■ **Assignment**
Go to the line below containing "(** * Termination" and print exactly from there through the line containing "(** [str(n)] for", both included. Print nothing else.

[Saved entries]

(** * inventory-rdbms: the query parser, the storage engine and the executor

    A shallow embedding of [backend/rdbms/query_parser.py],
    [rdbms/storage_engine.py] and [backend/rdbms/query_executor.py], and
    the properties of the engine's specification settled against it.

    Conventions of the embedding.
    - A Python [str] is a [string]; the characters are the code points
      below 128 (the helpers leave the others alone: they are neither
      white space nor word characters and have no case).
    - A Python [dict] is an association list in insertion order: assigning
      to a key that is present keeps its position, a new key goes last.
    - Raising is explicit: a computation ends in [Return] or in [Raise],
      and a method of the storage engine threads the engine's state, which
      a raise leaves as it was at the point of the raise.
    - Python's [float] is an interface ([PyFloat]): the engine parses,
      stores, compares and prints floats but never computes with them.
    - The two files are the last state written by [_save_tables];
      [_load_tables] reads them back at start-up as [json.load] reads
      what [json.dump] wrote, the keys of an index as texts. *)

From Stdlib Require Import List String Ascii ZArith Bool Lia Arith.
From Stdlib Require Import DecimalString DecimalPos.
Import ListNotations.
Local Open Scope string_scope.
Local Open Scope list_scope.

* * *

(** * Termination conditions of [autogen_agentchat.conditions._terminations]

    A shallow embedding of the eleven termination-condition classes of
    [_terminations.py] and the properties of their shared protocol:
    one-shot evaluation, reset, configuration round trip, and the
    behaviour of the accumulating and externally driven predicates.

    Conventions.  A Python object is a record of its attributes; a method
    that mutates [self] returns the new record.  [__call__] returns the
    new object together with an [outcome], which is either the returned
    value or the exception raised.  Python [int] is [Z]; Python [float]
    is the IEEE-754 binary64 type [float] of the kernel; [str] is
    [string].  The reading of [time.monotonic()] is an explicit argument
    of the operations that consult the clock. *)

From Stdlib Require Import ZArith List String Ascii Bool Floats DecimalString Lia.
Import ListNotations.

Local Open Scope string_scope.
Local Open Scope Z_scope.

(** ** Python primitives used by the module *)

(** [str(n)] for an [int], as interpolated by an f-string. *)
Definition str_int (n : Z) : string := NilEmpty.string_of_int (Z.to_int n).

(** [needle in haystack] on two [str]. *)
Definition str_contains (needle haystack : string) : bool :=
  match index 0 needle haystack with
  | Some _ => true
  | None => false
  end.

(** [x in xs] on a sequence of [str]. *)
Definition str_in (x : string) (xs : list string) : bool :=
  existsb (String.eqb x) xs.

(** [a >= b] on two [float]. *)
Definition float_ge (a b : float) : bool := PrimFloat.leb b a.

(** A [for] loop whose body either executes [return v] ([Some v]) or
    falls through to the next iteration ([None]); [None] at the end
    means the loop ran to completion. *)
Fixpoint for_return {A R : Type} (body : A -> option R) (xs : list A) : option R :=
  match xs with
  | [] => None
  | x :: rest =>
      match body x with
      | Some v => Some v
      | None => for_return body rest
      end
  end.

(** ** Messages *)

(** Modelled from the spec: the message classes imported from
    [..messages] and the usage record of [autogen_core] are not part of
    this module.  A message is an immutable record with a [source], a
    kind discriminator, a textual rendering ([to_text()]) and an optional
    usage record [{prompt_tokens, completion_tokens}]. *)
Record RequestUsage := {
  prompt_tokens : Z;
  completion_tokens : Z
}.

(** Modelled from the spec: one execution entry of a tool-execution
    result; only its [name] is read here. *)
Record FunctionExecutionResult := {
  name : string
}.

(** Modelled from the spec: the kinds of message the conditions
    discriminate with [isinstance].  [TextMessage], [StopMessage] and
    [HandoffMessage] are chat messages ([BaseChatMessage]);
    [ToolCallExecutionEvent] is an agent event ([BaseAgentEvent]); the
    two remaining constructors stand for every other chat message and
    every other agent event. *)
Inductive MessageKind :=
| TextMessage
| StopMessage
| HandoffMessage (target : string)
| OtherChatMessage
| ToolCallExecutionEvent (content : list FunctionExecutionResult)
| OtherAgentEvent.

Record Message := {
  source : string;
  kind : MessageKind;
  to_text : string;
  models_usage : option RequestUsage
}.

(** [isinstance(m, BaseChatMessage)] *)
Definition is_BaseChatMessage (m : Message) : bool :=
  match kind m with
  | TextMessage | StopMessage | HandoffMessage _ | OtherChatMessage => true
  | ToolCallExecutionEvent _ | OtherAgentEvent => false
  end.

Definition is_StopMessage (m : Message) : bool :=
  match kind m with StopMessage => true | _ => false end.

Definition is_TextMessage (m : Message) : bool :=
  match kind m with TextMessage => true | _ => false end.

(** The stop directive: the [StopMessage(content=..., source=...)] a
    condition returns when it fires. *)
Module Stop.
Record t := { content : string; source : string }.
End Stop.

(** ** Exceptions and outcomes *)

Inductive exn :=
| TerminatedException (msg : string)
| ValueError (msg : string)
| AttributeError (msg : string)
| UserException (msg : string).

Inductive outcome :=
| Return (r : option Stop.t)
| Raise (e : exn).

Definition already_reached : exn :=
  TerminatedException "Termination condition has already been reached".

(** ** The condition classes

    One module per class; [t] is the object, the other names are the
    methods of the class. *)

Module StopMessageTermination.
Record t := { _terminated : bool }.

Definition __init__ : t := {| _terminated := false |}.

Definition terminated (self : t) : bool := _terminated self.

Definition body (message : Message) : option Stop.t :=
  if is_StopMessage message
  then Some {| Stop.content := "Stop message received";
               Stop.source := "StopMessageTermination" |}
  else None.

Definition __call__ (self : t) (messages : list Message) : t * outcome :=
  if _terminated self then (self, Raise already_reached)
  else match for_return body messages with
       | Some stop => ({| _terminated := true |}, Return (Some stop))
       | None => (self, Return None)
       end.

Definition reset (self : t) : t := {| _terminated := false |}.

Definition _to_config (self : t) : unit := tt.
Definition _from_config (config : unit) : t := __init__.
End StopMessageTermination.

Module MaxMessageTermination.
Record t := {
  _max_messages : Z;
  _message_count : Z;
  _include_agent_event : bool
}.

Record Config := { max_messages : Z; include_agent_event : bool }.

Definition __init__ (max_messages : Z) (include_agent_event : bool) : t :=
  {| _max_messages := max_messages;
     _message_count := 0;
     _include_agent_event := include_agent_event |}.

■ **Finished task**
(** * Termination conditions of [autogen_agentchat.conditions._terminations]

    A shallow embedding of the eleven termination-condition classes of
    [_terminations.py] and the properties of their shared protocol:
    one-shot evaluation, reset, configuration round trip, and the
    behaviour of the accumulating and externally driven predicates.

    Conventions.  A Python object is a record of its attributes; a method
    that mutates [self] returns the new record.  [__call__] returns the
    new object together with an [outcome], which is either the returned
    value or the exception raised.  Python [int] is [Z]; Python [float]
    is the IEEE-754 binary64 type [float] of the kernel; [str] is
    [string].  The reading of [time.monotonic()] is an explicit argument
    of the operations that consult the clock. *)

From Stdlib Require Import ZArith List String Ascii Bool Floats DecimalString Lia.
Import ListNotations.

Local Open Scope string_scope.
Local Open Scope Z_scope.

(** ** Python primitives used by the module *)

(** [str(n)] for an [int], as interpolated by an f-string. *)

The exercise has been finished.